Lemma resolved_announceable r candidates p : request_typed r -> resolve_media_plan r candidates = Ok p ->
  exists l, fits r (rp_backend p) l /\ p = exact_plan r (rp_backend p) l /\ well_formed r /\ announceable p
  /\ first_usable (mr_encoder r) candidates (rp_backend p) l.
Proof.
  intros [Tw Th Tf] Hp. unfold resolve_media_plan in Hp. pose proof (validate_request_exact r) as Hv.
  destruct (validate_request r) as [?|e]; cbn [mbind result_bind] in Hp; [|done].
  destruct (resolve_loop_spec (resolve_available r) (mr_encoder r) false candidates ltac:(done)) as [(b & l & Hu & E)|(e & He & E)]; [|congruence].
  rewrite E in Hp. pose proof (resolve_available_exact r b l) as H. rewrite Hp in H. destruct H as [Hfit ->].
  exists l. cbn [exact_plan plan_with rp_backend]. split_and!; try done. by destruct Hfit.
Qed.

(** The format of a plan, asked for without a cursor. *)
Definition format_request (p : ResolvedMediaPlan) : MediaRequest :=
  mkMediaRequest RequestAuto (rp_video p) (rp_width p) (rp_height p) (rp_fps p) CursorLocal.

(** What a plan that is read keeps of its backend's contract. *)
Record keeps_contract (p : ResolvedMediaPlan) : Prop := {
  kc_fits : fits (format_request p) (rp_backend p) (contract (rp_backend p));
  kc_codecs : contains_all (bl_codecs (contract (rp_backend p))) (rp_codecs p) = true;
  kc_chroma c : set_contains (rp_chroma p) c = true -> set_contains (bl_chroma (contract (rp_backend p))) c = true;
  kc_depths d : set_contains (rp_bit_depths p) d = true -> set_contains (bl_bit_depths (contract (rp_backend p))) d = true;
  kc_ranges r : set_contains (rp_ranges p) r = true -> set_contains (bl_ranges (contract (rp_backend p))) r = true;
  kc_codec : set_contains (rp_codecs p) (video_codec (rp_video p)) = true;
  kc_chroma_of : set_contains (rp_chroma p) (video_chroma (rp_video p)) = true;
  kc_depth_of : set_contains (rp_bit_depths p) (video_bit_depth (rp_video p)) = true;
  kc_range_of : set_contains (rp_ranges p) (video_range (rp_video p)) = true;
  kc_even : video_chroma (rp_video p) = Chroma420 -> Z.even (rp_width p) = true /\ Z.even (rp_height p) = true
}.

-.-.-

An exact copy of every record above is what's needed here.

Lemma resolved_announceable r candidates p : request_typed r -> resolve_media_plan r candidates = Ok p ->
  exists l, fits r (rp_backend p) l /\ p = exact_plan r (rp_backend p) l /\ well_formed r /\ announceable p
  /\ first_usable (mr_encoder r) candidates (rp_backend p) l.
Proof.
  intros [Tw Th Tf] Hp. unfold resolve_media_plan in Hp. pose proof (validate_request_exact r) as Hv.
  destruct (validate_request r) as [?|e]; cbn [mbind result_bind] in Hp; [|done].
  destruct (resolve_loop_spec (resolve_available r) (mr_encoder r) false candidates ltac:(done)) as [(b & l & Hu & E)|(e & He & E)]; [|congruence].
  rewrite E in Hp. pose proof (resolve_available_exact r b l) as H. rewrite Hp in H. destruct H as [Hfit ->].
  exists l. cbn [exact_plan plan_with rp_backend]. split_and!; try done. by destruct Hfit.
Qed.

(** The format of a plan, asked for without a cursor. *)
Definition format_request (p : ResolvedMediaPlan) : MediaRequest :=
  mkMediaRequest RequestAuto (rp_video p) (rp_width p) (rp_height p) (rp_fps p) CursorLocal.

(** What a plan that is read keeps of its backend's contract. *)
Record keeps_contract (p : ResolvedMediaPlan) : Prop := {
  kc_fits : fits (format_request p) (rp_backend p) (contract (rp_backend p));
  kc_codecs : contains_all (bl_codecs (contract (rp_backend p))) (rp_codecs p) = true;
  kc_chroma c : set_contains (rp_chroma p) c = true -> set_contains (bl_chroma (contract (rp_backend p))) c = true;
  kc_depths d : set_contains (rp_bit_depths p) d = true -> set_contains (bl_bit_depths (contract (rp_backend p))) d = true;
  kc_ranges r : set_contains (rp_ranges p) r = true -> set_contains (bl_ranges (contract (rp_backend p))) r = true;
  kc_codec : set_contains (rp_codecs p) (video_codec (rp_video p)) = true;
  kc_chroma_of : set_contains (rp_chroma p) (video_chroma (rp_video p)) = true;
  kc_depth_of : set_contains (rp_bit_depths p) (video_bit_depth (rp_video p)) = true;
  kc_range_of : set_contains (rp_ranges p) (video_range (rp_video p)) = true;
  kc_even : video_chroma (rp_video p) = Chroma420 -> Z.even (rp_width p) = true /\ Z.even (rp_height p) = true
}.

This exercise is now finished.